序盤に出て来る「僕、免許無いねん」というストレート過ぎる語りに代表されるように、わりとハッキリとセリフで問題提起をしてくるので、作り手側のメッセージをダイレクトに受け取る事が出来ます。
「資格とは?」
「医療とは?」
「人の幸せな最後とは?」
そして、「嘘とは?」
物語上で分かりやすい着地は一切させず、主人公がどういう動機でこの村にやって来たのかも、事実が発覚した後に村人達が主人公をどう受け止めたのかも、“嘘”に加担した人々の狙いとその後も、悪く言えば“投げっぱなし”。
特に余貴美子の役どころは、もう少し説明があっても良かったのでは、とは思いますが、嘘と真実の皮膜にある何かを、観客に考えてもらいたいという狙いは大成功しているのでは。
何よりエンドロールで流れる本作の主題歌、モアリズムの『笑う花』がばっちりハマってて、この物語の締めくくりとして最高でした。
他にも、さり気ない細部の演出がなかなか良くて、気付けばテレビで野球を観てる八千草薫さんが凄くチャーミングだし、ある待合室のシーンで、最初は見えないけど、時間が経つと……井川遥来てたーー!!という一種ホラー的な見せ方もとても楽しかった。『ゆれる』といい、この『ディア・ドクター』といい、脚本も自身で手掛ける西川監督は、相当デキる女性に間違いありません。

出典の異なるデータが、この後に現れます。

Fixpoint expire_table (t : Z) (srs : list (Hash * sptr)) (d : DhtSearch) : outcome (list (Hash * sptr) * DhtSearch * list effect) :=
  match srs with
  | [] => Ret ([], d, [])
  | (id, p) :: srs' =>
      match dd_heap d !! p with
      | None => Undef "dangling search"
      | Some s =>
          if search_unused t s then
            '(s', w, e) ← sr_clear s (dd_world d);
            '(l, d', e') ← expire_table t srs' (dd_set_world w (put_search p s' d));
            Ret (l, d', e ++ e')
          else
            '(l, d', e') ← expire_table t srs' d; Ret ((id, p) :: l, d', e')
      end
  end.

Definition expireSearches (now : Z) (d : DhtSearch) : outcome (DhtSearch * list effect) :=
  let t := now - SEARCH_EXPIRE_TIME in
  '(l4, d1, e1) ← expire_table t (dd_srs4 d) d;
  '(l6, d2, e2) ← expire_table t (dd_srs6 d1) (dd_set_srs4 l4 d1);
  Ret (dd_set_srs6 l6 d2, e1 ++ e2).

(** ** Completing operations

    The part of [searchStep] that runs on a synced search with gets or puts. *)

(** The loop over [callbacks]: those left, those completed. *)
Fixpoint complete_loop (w : World) (cbs : list (Z * Get)) (s : Search) : Search * list (Z * Get) * list Get * list effect :=
  match cbs with
  | [] => (s, [], [], [])
  | (t, g) :: cbs' =>
      if sr_isDone w g s then
        let '(s1, e1) := setDone_get g s in
        let '(s2, rest, completed, e2) := complete_loop w cbs' s1 in (s2, rest, g :: completed, e1 ++ e2)
      else
        let '(s2, rest, completed, e2) := complete_loop w cbs' s in (s2, (t, g) :: rest, completed, e2)
  end.

Definition clear_queries (completed : list Get) (n : SearchNode) : SearchNode :=
  fold_left (fun n g =>
    sn_set_pagination (om_erase Pos.ltb (g_query g) (sn_pagination_queries n))
      (sn_set_getStatus (om_erase Pos.ltb (g_query g) (sn_getStatus n)) n)) completed n.

Definition complete `{Partition} (s : Search) (w : World) : Search * World * list effect :=
  let '(s1, rest, completed, e1) := complete_loop w (sr_callbacks s) s in
  let s2 := sr_set_nodes (map (clear_queries completed) (sr_nodes s1)) (sr_set_callbacks rest s1) in
  let '(s3, w3, e3) := checkAnnounced deref 0 s2 w in
  match sr_callbacks s3, sr_announce s3, sr_listeners s3 with
  | [], [], [] => let '(s4, w4, e4) := sr_setDone s3 w3 in (s4, w4, e1 ++ e3 ++ e4)
  | _, _, _ => (s3, w3, e1 ++ e3)
  end.
End DhtSearch.

(** ** Done callbacks are called once *)

Lemma list_filter_none {A} (f : A -> bool) l : Forall (fun x => f x = false) l -> List.filter f l = [].
Proof. induction 1 as [|x l Hx _ IH]; cbn; [done|]. by rewrite Hx. Qed.

Lemma list_filter_all {A} (f : A -> bool) l : Forall (fun x => f x = true) l -> List.filter f l = l.
Proof. induction 1 as [|x l Hx _ IH]; cbn; [done|]. by rewrite Hx, IH. Qed.

Lemma list_filter_perm {A} (f : A -> bool) l l' : l ≡ₚ l' -> List.filter f l ≡ₚ List.filter f l'.
Proof.
  induction 1 as [|x l l' _ IH|x y l|]; cbn; [done|destruct (f x); by rewrite IH| |by etrans].
  destruct (f x), (f y); try done. apply Permutation_swap.
Qed.

(** A step of [outcome] that returned. *)
Lemma outcome_bind_Ret {A B} (m : outcome A) (f : A -> outcome B) b : (x ← m; f x) = Ret b -> exists a, m = Ret a /\ f a = Ret b.
Proof. destruct m; try done. eauto. Qed.

Ltac inv_bind H x E := apply outcome_bind_Ret in H as (x & E & H).

Section Callbacks.
Context {G : Gnutls} (deref : vptr -> Value) (qderef : qptr -> Query) {PA : Partition}.

Definition called (es : list effect) : list nat := omap (fun e => match e with DoneCb cb _ _ => Some cb | _ => None end) es.

(** The done callbacks a search still owes a call. *)
Definition put_cbs (l : list Announce) : list nat := omap an_callback l.
Definition get_cbs (l : list (Z * Get)) : list nat := omap (fun e => g_done_cb e.2) l.
Definition pending (s : Search) : list nat := put_cbs (sr_announce s) ++ get_cbs (sr_callbacks s).

Definition given (cb : option nat) : list nat := match cb with Some c => [c] | None => [] end.

Lemma called_app a b : called (a ++ b) = called a ++ called b.
Proof using Type. apply omap_app. Qed.

Lemma called_done_if cb ok nodes : called (done_if cb ok nodes) = given cb.
Proof using Type. by destruct cb. Qed.

Lemma put_cbs_app a b : put_cbs (a ++ b) = put_cbs a ++ put_cbs b.
Proof using Type. apply omap_app. Qed.

Lemma put_cbs_cons a l : put_cbs (a :: l) = given (an_callback a) ++ put_cbs l.
Proof using Type. unfold put_cbs. cbn. by destruct (an_callback a). Qed.

Lemma get_cbs_cons e l : get_cbs (e :: l) = given (g_done_cb e.2) ++ get_cbs l.
Proof using Type. unfold get_cbs. cbn. by destruct (g_done_cb e.2). Qed.
Lemma after_send_ready i q n f k x x' : ready (S k) x -> sr_nodes (x_search x) !! i = Some n -> (q < x_qry x)%positive ->
  net_ready k (x_world x') -> after_send i q n f x x' -> ready k x'.
Proof.
  intros Hx Hn Hq Hk [Hkeep Hf En [Hcb _] (Hxr & Hxq & Hxm) Hrq _]. destruct (Hf n) as (Hfn & Hfp & Hfs & Hfw).
  pose proof (Forall_lookup_1 _ _ _ _ (rd_nodes _ _ Hx) Hn) as (Hp & Hw1 & Hw2 & _). pose proof (rd_keys _ _ Hx) as Hkeys.
  assert (forall m kk r', m ∈ sr_nodes (x_search x) -> (kk, Some r') ∈ sn_getStatus m -> rq_node <$> w_reqs (x_world x') !! r' = Some (sn_node m)) as Hold.
  { intros m kk r' [j Hj]%list_elem_of_lookup Hin. destruct (node_requests x (S k) j m kk r' Hx Hj Hin) as [H1 H2]. rewrite Hrq. by rewrite bool_decide_false. }
  split.
  - done.
  - unfold getNodes. rewrite En, (getNodes_insert i n); [exact (rd_nodup _ _ Hx)|done|done].
  - rewrite En. apply Forall_insert.
    + apply Forall_forall. intros m Hm. pose proof (proj1 (Forall_forall _ _) (rd_nodes _ _ Hx) m Hm) as (Hmp & Hm1 & Hm2 & _).
      split_and!; [by apply Hkeep|done|done|]. intros kk r' Hin. by eapply Hold.
    + split_and!; cbn; [rewrite Hfn; by apply Hkeep|apply (om_set_wf Pos.ltb (fun _ => True)); [done|by apply Hfw]|by rewrite Hfp|].
      intros kk r' [[-> [= ->]]|[_ Hin]]%pm_elem_set; [rewrite Hrq; by rewrite bool_decide_true, Hfn| |by apply Hfw].
      rewrite Hfn. eapply Hold; [by eapply list_elem_of_lookup_2|]. by apply Hfs.
  - intros r' Hr'. rewrite Hxr in Hr'. specialize (Hrq r'). rewrite bool_decide_false in Hrq by lia. rewrite (rd_fresh _ _ Hx r') in Hrq by lia. by apply fmap_None in Hrq.
  - rewrite Hxq. exact (rd_queries _ _ Hx).
  - rewrite En, Hxq. apply Forall_insert; [exact Hkeys|]. intros [kk v] [[-> ->]|[_ Hin]]%pm_elem_set; [done| |by apply Hfw].
    apply (Forall_lookup_1 _ _ _ _ Hkeys Hn). by apply Hfs.
  - rewrite Hxq, Hcb. exact (rd_cbs _ _ Hx).
  - rewrite Hcb. unfold qd. rewrite Hxm. exact (rd_refl _ _ Hx).
Qed.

これも『J・エドガー』と共通する語り口として、作品全体が非常に淡白で、クライマックスと呼べる盛り上がりは最後までありません。特に終盤は事態への説明が意図的に排除されているので、先述したように余貴美子や香川照之の意思が曖昧なまま物語は幕を閉じてしまいます。劇映画として、もう少しこの辺は回収してくれた方が良いのでは……?とも思いました。
しかし“真相がわからない状態”である事そのものが、“嘘についての映画”の唯一の着地点なんですよね。日常に於いても、本当の意味で他人の真意を知る機会がどれだけあるでしょうか。
<結論>
全体的にあっさりとした作品ですが、観終わった後に誰かと“嘘”について語り合いたくなる良い映画でした。
但し本作の中で起こるように、一発で人間関係が崩壊し、後味の悪い空気だけが残る可能性もあるので、語り合う相手は慎重に選びましょう。